Stored data
<<<<

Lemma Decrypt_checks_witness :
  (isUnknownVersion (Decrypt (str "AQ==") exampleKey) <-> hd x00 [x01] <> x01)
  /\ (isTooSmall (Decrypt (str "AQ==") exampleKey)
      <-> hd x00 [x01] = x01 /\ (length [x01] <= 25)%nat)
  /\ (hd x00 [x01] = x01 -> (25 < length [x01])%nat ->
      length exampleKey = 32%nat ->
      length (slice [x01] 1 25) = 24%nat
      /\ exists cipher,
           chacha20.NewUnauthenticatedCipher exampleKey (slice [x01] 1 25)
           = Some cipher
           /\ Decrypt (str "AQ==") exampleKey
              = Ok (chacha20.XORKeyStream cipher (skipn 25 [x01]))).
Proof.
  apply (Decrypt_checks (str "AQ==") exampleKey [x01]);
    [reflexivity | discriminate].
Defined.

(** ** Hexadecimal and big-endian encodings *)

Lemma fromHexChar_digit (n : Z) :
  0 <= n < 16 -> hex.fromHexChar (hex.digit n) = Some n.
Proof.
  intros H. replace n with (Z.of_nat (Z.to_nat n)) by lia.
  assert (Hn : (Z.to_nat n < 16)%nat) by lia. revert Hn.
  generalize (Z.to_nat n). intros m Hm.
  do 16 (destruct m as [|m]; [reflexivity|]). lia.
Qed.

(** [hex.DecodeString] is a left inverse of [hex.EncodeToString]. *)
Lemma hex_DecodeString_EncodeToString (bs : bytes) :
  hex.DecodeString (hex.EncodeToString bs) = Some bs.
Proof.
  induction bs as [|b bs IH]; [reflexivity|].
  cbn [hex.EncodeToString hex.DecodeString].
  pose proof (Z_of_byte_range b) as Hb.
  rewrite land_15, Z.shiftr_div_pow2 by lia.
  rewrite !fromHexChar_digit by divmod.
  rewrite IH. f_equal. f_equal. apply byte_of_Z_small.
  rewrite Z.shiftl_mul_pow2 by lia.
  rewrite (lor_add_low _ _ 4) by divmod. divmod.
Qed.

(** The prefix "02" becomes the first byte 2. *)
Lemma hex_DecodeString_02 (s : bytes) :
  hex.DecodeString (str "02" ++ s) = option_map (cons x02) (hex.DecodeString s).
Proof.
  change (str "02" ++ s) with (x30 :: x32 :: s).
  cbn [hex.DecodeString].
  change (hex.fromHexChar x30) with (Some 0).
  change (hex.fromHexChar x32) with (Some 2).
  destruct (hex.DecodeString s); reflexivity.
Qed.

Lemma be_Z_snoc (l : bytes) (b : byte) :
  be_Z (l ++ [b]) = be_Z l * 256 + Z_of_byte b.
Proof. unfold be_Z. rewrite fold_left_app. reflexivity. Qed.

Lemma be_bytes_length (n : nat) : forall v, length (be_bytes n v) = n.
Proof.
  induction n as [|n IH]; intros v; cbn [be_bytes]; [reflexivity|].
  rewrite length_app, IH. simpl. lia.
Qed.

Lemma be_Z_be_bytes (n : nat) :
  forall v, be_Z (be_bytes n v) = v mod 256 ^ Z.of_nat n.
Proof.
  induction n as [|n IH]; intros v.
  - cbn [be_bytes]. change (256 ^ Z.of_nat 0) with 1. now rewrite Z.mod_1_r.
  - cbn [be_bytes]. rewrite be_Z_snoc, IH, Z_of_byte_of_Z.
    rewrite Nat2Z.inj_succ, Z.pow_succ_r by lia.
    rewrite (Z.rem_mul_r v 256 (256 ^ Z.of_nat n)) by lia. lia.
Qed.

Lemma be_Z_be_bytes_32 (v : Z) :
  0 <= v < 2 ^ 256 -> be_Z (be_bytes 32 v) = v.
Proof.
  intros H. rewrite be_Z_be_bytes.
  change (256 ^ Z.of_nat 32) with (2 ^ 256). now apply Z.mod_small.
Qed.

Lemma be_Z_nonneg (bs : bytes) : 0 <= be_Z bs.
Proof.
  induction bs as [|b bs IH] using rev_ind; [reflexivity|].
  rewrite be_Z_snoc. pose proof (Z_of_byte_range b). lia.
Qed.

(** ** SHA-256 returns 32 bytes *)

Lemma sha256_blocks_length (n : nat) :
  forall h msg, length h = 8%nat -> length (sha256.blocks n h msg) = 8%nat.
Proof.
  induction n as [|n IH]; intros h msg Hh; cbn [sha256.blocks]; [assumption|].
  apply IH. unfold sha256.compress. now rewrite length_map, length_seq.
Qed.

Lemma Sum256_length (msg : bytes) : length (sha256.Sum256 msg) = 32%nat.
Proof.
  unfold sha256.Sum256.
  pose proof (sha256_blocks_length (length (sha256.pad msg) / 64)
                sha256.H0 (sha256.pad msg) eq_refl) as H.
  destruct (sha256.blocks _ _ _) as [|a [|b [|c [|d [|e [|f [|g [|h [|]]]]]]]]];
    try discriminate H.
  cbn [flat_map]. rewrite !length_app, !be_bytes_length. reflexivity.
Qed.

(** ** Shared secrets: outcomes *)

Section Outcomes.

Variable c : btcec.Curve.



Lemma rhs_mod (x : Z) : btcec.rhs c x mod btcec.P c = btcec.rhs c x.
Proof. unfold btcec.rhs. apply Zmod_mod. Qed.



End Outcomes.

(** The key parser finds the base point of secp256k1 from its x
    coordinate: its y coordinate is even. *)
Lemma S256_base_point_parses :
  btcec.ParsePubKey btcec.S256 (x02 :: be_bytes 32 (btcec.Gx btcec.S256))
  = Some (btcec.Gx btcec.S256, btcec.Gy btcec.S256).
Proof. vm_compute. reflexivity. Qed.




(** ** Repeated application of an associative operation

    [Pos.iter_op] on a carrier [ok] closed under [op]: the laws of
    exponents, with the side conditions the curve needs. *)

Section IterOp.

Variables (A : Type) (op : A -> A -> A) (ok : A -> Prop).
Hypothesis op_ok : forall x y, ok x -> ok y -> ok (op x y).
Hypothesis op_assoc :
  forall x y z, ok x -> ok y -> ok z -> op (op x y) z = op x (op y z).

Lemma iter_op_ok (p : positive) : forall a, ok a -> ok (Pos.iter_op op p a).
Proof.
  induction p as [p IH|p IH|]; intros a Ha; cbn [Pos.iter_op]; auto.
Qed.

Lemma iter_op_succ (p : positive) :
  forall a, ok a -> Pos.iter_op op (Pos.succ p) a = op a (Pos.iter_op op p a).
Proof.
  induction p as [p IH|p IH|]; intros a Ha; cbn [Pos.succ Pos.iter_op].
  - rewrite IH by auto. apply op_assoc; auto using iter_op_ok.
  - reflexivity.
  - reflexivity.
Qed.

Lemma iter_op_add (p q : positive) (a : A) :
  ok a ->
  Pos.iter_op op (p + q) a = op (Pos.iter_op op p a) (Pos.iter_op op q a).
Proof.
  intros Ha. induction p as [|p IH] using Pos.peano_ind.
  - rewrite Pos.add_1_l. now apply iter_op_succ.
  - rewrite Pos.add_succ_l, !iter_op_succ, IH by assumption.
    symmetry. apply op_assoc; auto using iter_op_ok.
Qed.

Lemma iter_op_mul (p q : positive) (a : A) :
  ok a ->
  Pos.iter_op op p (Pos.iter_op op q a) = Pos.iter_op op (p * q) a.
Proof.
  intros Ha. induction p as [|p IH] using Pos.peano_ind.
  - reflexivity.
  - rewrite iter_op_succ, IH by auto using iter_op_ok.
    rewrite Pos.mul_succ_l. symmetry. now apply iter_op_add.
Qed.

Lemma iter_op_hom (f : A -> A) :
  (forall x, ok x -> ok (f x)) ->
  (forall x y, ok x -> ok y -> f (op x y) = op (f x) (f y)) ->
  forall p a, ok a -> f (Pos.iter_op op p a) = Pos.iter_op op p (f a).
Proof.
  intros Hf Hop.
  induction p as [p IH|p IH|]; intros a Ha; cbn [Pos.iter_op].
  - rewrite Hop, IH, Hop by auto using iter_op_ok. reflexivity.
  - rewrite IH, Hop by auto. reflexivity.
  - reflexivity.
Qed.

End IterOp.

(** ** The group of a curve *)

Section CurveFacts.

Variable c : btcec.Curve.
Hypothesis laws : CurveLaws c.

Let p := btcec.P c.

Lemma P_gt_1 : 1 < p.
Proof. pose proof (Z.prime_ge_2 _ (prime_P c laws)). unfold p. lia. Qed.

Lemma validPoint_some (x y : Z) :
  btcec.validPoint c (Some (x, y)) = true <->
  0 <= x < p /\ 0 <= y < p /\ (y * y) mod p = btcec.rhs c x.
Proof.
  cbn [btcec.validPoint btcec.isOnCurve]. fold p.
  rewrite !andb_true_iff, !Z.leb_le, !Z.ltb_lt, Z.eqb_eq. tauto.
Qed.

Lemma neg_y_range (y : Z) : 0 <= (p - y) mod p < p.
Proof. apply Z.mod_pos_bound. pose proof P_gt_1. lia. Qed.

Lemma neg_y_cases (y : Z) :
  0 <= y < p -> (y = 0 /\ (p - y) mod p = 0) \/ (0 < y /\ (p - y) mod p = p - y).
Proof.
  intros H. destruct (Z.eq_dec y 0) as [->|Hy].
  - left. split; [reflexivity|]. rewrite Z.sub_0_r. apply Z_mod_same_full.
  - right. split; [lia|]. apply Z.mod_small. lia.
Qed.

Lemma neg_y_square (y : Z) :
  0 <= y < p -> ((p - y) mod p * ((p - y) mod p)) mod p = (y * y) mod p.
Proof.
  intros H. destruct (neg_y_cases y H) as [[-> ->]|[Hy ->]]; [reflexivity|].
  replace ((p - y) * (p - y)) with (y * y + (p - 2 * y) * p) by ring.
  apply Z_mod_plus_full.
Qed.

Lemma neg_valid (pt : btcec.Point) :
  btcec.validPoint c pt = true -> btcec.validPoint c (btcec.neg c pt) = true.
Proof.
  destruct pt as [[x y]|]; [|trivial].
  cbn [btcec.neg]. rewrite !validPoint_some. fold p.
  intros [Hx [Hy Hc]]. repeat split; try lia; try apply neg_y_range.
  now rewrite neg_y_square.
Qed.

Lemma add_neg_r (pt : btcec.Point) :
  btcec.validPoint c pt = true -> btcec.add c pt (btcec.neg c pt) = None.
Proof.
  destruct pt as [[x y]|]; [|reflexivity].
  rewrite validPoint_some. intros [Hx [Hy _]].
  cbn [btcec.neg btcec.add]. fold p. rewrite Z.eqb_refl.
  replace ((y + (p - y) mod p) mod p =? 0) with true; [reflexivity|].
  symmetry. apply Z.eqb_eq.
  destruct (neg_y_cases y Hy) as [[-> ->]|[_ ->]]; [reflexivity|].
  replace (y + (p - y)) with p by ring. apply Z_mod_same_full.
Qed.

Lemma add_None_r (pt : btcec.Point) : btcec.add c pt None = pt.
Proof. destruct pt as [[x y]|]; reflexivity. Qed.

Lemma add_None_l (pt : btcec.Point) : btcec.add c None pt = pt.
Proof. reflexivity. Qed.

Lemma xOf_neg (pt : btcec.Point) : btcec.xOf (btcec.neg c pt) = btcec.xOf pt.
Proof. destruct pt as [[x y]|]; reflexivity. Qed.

>>>>
<<<<

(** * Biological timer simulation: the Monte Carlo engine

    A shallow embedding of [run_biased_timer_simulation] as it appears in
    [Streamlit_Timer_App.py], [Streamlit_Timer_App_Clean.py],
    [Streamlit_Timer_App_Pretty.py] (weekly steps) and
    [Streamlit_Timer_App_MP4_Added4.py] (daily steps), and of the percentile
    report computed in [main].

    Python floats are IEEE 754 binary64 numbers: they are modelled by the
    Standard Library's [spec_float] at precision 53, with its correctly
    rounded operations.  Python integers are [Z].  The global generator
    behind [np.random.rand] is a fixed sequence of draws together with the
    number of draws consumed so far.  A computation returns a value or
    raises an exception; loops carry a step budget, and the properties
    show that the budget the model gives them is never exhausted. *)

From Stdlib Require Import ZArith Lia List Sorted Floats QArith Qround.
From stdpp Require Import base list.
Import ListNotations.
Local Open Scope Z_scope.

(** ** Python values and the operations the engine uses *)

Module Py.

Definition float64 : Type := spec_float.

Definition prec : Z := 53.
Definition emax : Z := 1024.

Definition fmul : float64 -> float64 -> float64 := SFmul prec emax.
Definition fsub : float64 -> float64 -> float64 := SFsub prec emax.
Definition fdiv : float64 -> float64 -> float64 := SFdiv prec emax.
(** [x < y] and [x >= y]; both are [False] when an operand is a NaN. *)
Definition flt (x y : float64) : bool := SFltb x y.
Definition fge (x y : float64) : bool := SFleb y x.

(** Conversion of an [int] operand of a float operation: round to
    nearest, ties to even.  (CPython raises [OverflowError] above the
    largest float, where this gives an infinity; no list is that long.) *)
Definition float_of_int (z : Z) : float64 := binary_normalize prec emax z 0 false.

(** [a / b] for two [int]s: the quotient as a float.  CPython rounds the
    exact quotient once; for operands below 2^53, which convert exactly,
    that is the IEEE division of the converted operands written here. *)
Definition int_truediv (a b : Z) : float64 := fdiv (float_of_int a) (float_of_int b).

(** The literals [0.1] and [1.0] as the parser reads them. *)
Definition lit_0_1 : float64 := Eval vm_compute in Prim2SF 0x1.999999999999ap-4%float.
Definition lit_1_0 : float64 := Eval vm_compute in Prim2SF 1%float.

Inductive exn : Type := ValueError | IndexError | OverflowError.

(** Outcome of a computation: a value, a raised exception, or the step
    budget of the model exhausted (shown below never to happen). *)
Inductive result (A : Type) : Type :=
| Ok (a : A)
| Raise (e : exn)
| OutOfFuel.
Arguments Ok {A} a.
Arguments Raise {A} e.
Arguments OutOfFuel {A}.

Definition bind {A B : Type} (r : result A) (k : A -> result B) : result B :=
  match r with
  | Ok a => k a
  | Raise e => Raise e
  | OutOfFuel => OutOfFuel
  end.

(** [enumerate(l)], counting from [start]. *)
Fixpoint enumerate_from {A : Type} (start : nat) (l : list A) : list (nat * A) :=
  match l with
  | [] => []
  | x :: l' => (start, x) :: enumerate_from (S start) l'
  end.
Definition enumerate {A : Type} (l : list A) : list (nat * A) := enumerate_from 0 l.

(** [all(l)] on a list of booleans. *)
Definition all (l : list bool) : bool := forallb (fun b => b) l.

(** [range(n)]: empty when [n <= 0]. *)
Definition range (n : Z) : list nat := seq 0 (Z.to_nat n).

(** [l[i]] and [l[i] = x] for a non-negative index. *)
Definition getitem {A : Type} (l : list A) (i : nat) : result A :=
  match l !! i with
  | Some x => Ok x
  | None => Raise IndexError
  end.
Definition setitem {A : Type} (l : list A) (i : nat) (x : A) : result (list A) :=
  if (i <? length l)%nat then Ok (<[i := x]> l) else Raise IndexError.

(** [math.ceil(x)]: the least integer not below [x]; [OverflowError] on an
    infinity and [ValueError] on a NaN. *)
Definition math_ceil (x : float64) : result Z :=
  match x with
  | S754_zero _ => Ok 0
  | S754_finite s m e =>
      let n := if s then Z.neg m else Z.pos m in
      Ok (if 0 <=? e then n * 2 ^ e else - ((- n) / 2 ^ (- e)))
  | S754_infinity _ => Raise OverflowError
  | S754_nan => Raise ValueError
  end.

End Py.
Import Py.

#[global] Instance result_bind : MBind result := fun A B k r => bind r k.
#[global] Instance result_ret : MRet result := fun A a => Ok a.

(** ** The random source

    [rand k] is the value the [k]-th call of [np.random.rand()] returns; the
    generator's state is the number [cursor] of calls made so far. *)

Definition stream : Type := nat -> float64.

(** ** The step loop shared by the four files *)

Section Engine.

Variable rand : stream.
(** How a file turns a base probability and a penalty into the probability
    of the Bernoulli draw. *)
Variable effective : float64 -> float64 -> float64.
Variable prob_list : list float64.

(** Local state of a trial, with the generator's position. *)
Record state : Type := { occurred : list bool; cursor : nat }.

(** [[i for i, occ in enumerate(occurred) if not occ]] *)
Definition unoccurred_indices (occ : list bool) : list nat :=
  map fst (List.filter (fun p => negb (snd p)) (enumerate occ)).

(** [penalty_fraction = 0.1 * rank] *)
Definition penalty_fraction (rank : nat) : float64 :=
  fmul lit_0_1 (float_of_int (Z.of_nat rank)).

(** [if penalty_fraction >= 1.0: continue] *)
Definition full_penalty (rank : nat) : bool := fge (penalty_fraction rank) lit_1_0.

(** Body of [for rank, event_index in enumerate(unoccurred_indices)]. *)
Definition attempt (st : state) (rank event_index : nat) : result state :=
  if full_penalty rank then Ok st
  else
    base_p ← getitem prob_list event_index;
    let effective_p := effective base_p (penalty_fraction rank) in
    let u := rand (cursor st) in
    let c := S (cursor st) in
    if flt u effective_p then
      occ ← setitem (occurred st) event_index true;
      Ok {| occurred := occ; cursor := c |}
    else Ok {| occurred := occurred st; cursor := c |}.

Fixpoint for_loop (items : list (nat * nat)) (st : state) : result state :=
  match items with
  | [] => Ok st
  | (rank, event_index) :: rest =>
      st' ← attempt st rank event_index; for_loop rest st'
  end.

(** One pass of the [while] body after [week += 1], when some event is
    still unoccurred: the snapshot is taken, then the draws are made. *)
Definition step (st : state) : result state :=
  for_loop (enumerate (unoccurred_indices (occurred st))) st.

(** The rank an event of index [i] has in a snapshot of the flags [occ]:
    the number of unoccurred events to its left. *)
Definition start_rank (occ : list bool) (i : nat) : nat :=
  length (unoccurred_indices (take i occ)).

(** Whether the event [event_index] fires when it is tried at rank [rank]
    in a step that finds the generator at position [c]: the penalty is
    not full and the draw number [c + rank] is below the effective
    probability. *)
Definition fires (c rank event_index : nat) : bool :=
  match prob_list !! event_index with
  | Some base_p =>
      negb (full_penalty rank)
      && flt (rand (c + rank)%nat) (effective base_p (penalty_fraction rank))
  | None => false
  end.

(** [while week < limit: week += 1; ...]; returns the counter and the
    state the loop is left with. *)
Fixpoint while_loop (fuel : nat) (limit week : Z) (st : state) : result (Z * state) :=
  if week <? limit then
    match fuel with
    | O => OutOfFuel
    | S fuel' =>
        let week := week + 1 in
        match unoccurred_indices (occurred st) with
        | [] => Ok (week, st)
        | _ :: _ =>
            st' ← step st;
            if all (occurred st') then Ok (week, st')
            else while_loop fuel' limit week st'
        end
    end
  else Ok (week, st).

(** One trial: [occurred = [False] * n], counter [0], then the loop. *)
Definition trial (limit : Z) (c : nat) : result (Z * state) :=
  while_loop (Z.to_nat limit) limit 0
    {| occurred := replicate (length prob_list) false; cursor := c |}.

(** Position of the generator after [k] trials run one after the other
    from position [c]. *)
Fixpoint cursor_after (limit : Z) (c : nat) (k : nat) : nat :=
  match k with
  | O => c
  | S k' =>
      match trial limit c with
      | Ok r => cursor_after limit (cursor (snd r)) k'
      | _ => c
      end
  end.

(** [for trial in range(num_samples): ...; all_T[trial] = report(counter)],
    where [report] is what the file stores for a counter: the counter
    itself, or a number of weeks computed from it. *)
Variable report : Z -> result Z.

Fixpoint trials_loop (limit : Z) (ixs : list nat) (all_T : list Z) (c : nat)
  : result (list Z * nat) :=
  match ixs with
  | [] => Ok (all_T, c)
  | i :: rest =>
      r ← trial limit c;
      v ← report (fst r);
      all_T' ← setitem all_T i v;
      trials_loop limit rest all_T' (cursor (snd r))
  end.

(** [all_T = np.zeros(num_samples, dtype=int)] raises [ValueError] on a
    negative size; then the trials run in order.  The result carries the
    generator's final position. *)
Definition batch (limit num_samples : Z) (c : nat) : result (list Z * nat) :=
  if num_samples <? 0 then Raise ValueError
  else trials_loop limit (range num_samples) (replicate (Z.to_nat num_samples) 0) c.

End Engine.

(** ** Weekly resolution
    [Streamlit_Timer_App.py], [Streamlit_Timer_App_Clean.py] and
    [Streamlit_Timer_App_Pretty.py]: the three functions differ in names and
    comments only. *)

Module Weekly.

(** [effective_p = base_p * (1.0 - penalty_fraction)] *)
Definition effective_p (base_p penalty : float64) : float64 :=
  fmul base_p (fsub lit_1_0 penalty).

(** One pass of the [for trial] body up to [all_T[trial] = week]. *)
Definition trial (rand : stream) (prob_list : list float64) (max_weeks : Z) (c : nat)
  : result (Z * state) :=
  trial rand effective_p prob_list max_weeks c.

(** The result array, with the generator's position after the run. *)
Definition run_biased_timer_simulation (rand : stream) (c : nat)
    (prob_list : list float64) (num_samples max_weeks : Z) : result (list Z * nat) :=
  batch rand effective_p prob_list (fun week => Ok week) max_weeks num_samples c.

>>>>

Copy out every line of the data that includes "Require".

From Stdlib Require Import ZArith Lia List Sorted Floats QArith Qround.
From stdpp Require Import base list.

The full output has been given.